Gerard P, Picard F, Moutet F, Guinard D, de Soras X
Unité de Chirurgie réparatrice, de la Main et des Brûlés, Hôpital A. Michallon, Grenoble.
Ann Chir Main Memb Super. 1994;13(5):328-33. doi: 10.1016/s0753-9053(05)80068-7.
Moutet and coll. had studied in 1986 a series of 16 cases of restoration of thumb opposition by extensor pollicis longus transfer onto abductor pollicis brevis through the inter osseous membrane. Eleven years follow-up revision of 8 of those 16 patients was performed by the authors. Indication of transfer was traumatic median nerve isolated palsy or associated to ulnar nerve palsy. Objective and subjective analysed parameters allowed to check the evolution of the transfer and to justify its indications. No transfer retraction has been noted in long term follow-up. The side effects of its removal (thumb retropulsion and MP extension defects) have minimum functional consequences. The opposition has been restored at the time of thenarians recovery and as well, each time the palsy was going on. In the cases where the thenarians recovered, the transfer became an antepulsion supply. The authors suggest to perform an opposition transfer, each time it is technically possible, in severe median nerve lesions, at the time of emergency operation.

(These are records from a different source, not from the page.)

(* ===== verification/Backfill.v ===== *)
(** * Backfill orchestrator

    [backfill/orchestrator/config.go] and [backfill/orchestrator/orchestrator.go].
    [Run] starts one producer, which cuts the slot span into ranges and sends
    them on an unbuffered channel, and [Concurrency] workers, in an errgroup: the
    first error cancels the context the others watch. It is a step relation: a
    step is one synchronisation (a range handed to a worker, a worker done, an
    exit, the cancellation of the context). The range processor is the caller's:
    any relation between a range and what it may return. *)

From S2P Require Import Prelude GoStrings.
Local Open Scope list_scope.

(** ** config.go *)

Record Config := mkConfig {
  StartSlot : Z;
  EndSlot : Z;
  BatchSize : Z;
  Concurrency : Z;
}.

Definition DefaultConfig : Config := mkConfig 0 0 10000 4.

Definition Validate (c : Config) : result () :=
  if negb (EndSlot c =? 0) && (StartSlot c >=? EndSlot c) then
    Err (Errorf "start slot must be less than end slot" [])
  else if BatchSize c =? 0 then Err (Errorf "batch size must be positive" [])
  else if Concurrency c <=? 0 then Err (Errorf "concurrency must be positive" [])
  else Ok tt.

(** One variable of [FromEnv]: kept when empty, parsed otherwise. *)
Definition env_field (env : string → string) (parse : string → result Z) (name : string)
    (dflt : Z) : result Z :=
  let v := env name in
  if bool_decide (v = "") then Ok dflt
  else wrap_err "invalid %s: %w" [FStr name] (parse v).

Definition FromEnv (env : string → string) : result Config :=
  let cfg := DefaultConfig in
  start ← env_field env ParseUint "BACKFILL_START_SLOT" (StartSlot cfg);
  end_ ← env_field env ParseUint "BACKFILL_END_SLOT" (EndSlot cfg);
  batch ← env_field env ParseUint "BACKFILL_BATCH_SIZE" (BatchSize cfg);
  conc ← env_field env Atoi "BACKFILL_CONCURRENCY" (Concurrency cfg);
  let cfg := mkConfig start end_ batch conc in
  _ ← Validate cfg;
  Ok cfg.

(** ** orchestrator.go *)

Record Range := mkRange { rg_StartSlot : Z; rg_EndSlot : Z }.

#[global] Instance Range_eq_dec : EqDecision Range.
Proof. solve_decision. Defined.

Definition valid (r : Range) : bool := rg_EndSlot r >? rg_StartSlot r.

Definition addWithOverflow (start delta : Z) : Z * bool :=
  if delta =? 0 then (start, false)
  else if MaxUint64 - start <? delta then (MaxUint64, true)
  else (u64 (start + delta), false).

(** [New], the processor being non-nil or not. *)
Definition New (cfg : Config) (has_processor : bool) : result Config :=
  _ ← Validate cfg;
  if has_processor then Ok cfg else Err (Errorf "range processor must not be nil" []).

(** One turn of the producer's loop, from the test of the limit to the send: it
    returns, fails, or sends a range and goes on from its end ([last] when it
    returns right after the send). *)
Inductive turn :=
  | T_Return
  | T_Fail (e : error)
  | T_Send (rng : Range) (last : bool).

Definition producer_turn (cfg : Config) (start : Z) : turn :=
  let limit := EndSlot cfg in
  let hasLimit := negb (limit =? 0) in
  if hasLimit && (start >=? limit) then T_Return
  else
    let '(batchEnd, overflow) := addWithOverflow start (BatchSize cfg) in
    let batchEnd := if hasLimit && (batchEnd >? limit) then limit else batchEnd in
    let rng := mkRange start batchEnd in
    if negb (valid rng) then
      if overflow then T_Return
      else T_Fail (Errorf "invalid range produced: start=%d end=%d" [FInt start; FInt batchEnd])
    else T_Send rng (negb hasLimit && overflow).

(** The ranges an undisturbed producer sends from [start]; [None] when the fuel
    does not suffice. *)
Fixpoint schedule (fuel : nat) (cfg : Config) (start : Z) : option (result (list Range)) :=
  match fuel with
  | O => None
  | S fuel' =>
    match producer_turn cfg start with
    | T_Return => Some (Ok [])
    | T_Fail e => Some (Err e)
    | T_Send rng true => Some (Ok [rng])
    | T_Send rng false =>
      match schedule fuel' cfg (rg_EndSlot rng) with
      | None => None
      | Some rest => Some (cons rng <$> rest)
      end
    end
  end.

(** *** The goroutines *)

Inductive producer := P_Loop (start : Z) | P_Sending (rng : Range) (last : bool) | P_Done.
Inductive worker := W_Idle | W_Working (rng : Range) | W_Done.

Record state := mkState {
  prod_ : producer;
  workers : list worker;
  ctxErr : option error;   (** [ctx.Err()] *)
  groupErr : option error; (** the first error of the errgroup *)
  handed : list Range;     (** received by a worker, in order *)
  processed : list Range;  (** processed without error, in order of completion *)
}.

Definition Canceled : error := Sentinel "context.Canceled".

(** A goroutine returns [err]: the errgroup keeps the first one and cancels. *)
Definition group_error (err : error) (s : state) : state :=
  match groupErr s with
  | Some _ => s
  | None =>
    mkState (prod_ s) (workers s)
      (match ctxErr s with Some e => Some e | None => Some Canceled end)
      (Some err) (handed s) (processed s)
  end.
Definition set_prod (p : producer) (s : state) : state :=
  mkState p (workers s) (ctxErr s) (groupErr s) (handed s) (processed s).
Definition set_worker (i : nat) (w : worker) (s : state) : state :=
  mkState (prod_ s) (<[i := w]> (workers s)) (ctxErr s) (groupErr s) (handed s) (processed s).

Definition initial (cfg : Config) : state :=
  mkState (P_Loop (StartSlot cfg)) (replicate (Z.to_nat (Concurrency cfg)) W_Idle) None None [] [].

Section run.
Context (cfg : Config) (processor : Range → result () → Prop).

Inductive step : state → state → Prop :=
  (* the producer sees the context before a turn, or while it waits to send *)
  | S_ProducerCancelled s start e : prod_ s = P_Loop start → ctxErr s = Some e →
      step s (group_error e (set_prod P_Done s))
  | S_SendCancelled s rng last e : prod_ s = P_Sending rng last → ctxErr s = Some e →
      step s (group_error e (set_prod P_Done s))
  (* a turn of the producer's loop *)
  | S_ProducerReturn s start : prod_ s = P_Loop start → ctxErr s = None →
      producer_turn cfg start = T_Return → step s (set_prod P_Done s)
  | S_ProducerFail s start e : prod_ s = P_Loop start → ctxErr s = None →
      producer_turn cfg start = T_Fail e → step s (group_error e (set_prod P_Done s))
  | S_ProducerSend s start rng last : prod_ s = P_Loop start → ctxErr s = None →
      producer_turn cfg start = T_Send rng last → step s (set_prod (P_Sending rng last) s)
  (* the range is handed to an idle worker *)
  | S_Handoff s i rng last : prod_ s = P_Sending rng last → workers s !! i = Some W_Idle →
      step s (mkState (if last : bool then P_Done else P_Loop (rg_EndSlot rng))
                (<[i := W_Working rng]> (workers s)) (ctxErr s) (groupErr s)
                (handed s ++ [rng]) (processed s))
  (* the processor returns *)
  | S_WorkerOk s i rng : workers s !! i = Some (W_Working rng) → processor rng (Ok tt) →
      step s (mkState (prod_ s) (<[i := W_Idle]> (workers s)) (ctxErr s) (groupErr s)
                (handed s) (processed s ++ [rng]))
  | S_WorkerErr s i rng err : workers s !! i = Some (W_Working rng) → processor rng (Err err) →
      step s (group_error (Wrapf "range %d-%d: %w" [FInt (rg_StartSlot rng); FInt (rg_EndSlot rng)] err)
                (set_worker i W_Done s))
  (* the channel is closed when the producer has returned *)
  | S_WorkerExit s i : workers s !! i = Some W_Idle → prod_ s = P_Done →
      step s (set_worker i W_Done s).

(** The parent context is cancelled or its deadline passes. *)
Inductive cancel : state → state → Prop :=
  | S_Cancel s e : ctxErr s = None →
      cancel s (mkState (prod_ s) (workers s) (Some e) (groupErr s) (handed s) (processed s)).

Definition any_step (s s' : state) : Prop := step s s' ∨ cancel s s'.

(** All goroutines have returned: [g.Wait] returns. *)
Definition finished (s : state) : Prop := prod_ s = P_Done ∧ Forall (λ w, w = W_Done) (workers s).

Definition run_result (s : state) : result () :=
  match groupErr s with
  | Some err => Err (if errors_Is err "context.Canceled" then Canceled else err)
  | None => Ok tt
  end.

Definition reachable (s : state) : Prop := rtc any_step (initial cfg) s.

End run.

(** ** Partitions of a span *)

(** [rs] are consecutive non-empty ranges from [a] to [b], of at most [n] slots. *)
Fixpoint covers (n a b : Z) (rs : list Range) : Prop :=
  match rs with
  | [] => a = b
  | r :: rs' =>
    rg_StartSlot r = a ∧ a < rg_EndSlot r <= a + n ∧ covers n (rg_EndSlot r) b rs'
  end.

Definition in_range (slot : Z) (r : Range) : Prop := rg_StartSlot r <= slot < rg_EndSlot r.
#[global] Instance in_range_dec slot r : Decision (in_range slot r).
Proof. unfold in_range. apply _. Defined.

(** How many of the ranges hold the slot. *)
Definition hits (slot : Z) (rs : list Range) : nat := length (filter (in_range slot) rs).

Lemma hits_cons slot r rs :
  hits slot (r :: rs) = ((if bool_decide (in_range slot r) then 1 else 0) + hits slot rs)%nat.
Proof.
  unfold hits. destruct (decide (in_range slot r)).
  - by rewrite filter_cons_True, bool_decide_eq_true_2.
  - by rewrite filter_cons_False, bool_decide_eq_false_2.
Qed.
Lemma hits_app slot l1 l2 : hits slot (l1 ++ l2) = (hits slot l1 + hits slot l2)%nat.
Proof. unfold hits. by rewrite filter_app, length_app. Qed.
#[global] Instance hits_proper slot : Proper ((≡ₚ) ==> (=)) (hits slot).
Proof. intros l1 l2 Hp. unfold hits. by rewrite Hp. Qed.

Lemma covers_le n a b rs : covers n a b rs → a <= b.
Proof.
  revert a. induction rs as [|r rs IH]; intros a; [simpl; lia|].
  intros (_ & Hr & Hc). apply IH in Hc. lia.
Qed.

Lemma covers_snoc n a b rs r :
  covers n a b rs → rg_StartSlot r = b → b < rg_EndSlot r <= b + n →
  covers n a (rg_EndSlot r) (rs ++ [r]).
Proof.
  revert a. induction rs as [|r' rs IH]; intros a; simpl.
  - intros <- ? ?. auto.
  - intros (? & ? & ?) ? ?. split_and!; try done; try lia. by apply IH.
Qed.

穆泰及其同事在1986年研究了16例通过拇长伸肌经骨间膜转移至拇短展肌来恢复拇指对掌功能的病例。作者对其中8例患者进行了11年的随访复查。转移术的指征为创伤性孤立性正中神经麻痹或合并尺神经麻痹。通过客观和主观分析参数来检查转移术的进展情况并证明其指征的合理性。在长期随访中未发现转移肌回缩情况。其移除的副作用(拇指后推和掌指关节伸展缺陷)对功能的影响最小。在大鱼际恢复时以及每次麻痹持续时,对掌功能均得以恢复。在大鱼际恢复的病例中,转移肌成为前推动力来源。作者建议,在严重正中神经损伤的急诊手术时,只要技术可行,应每次都进行对掌功能转移术。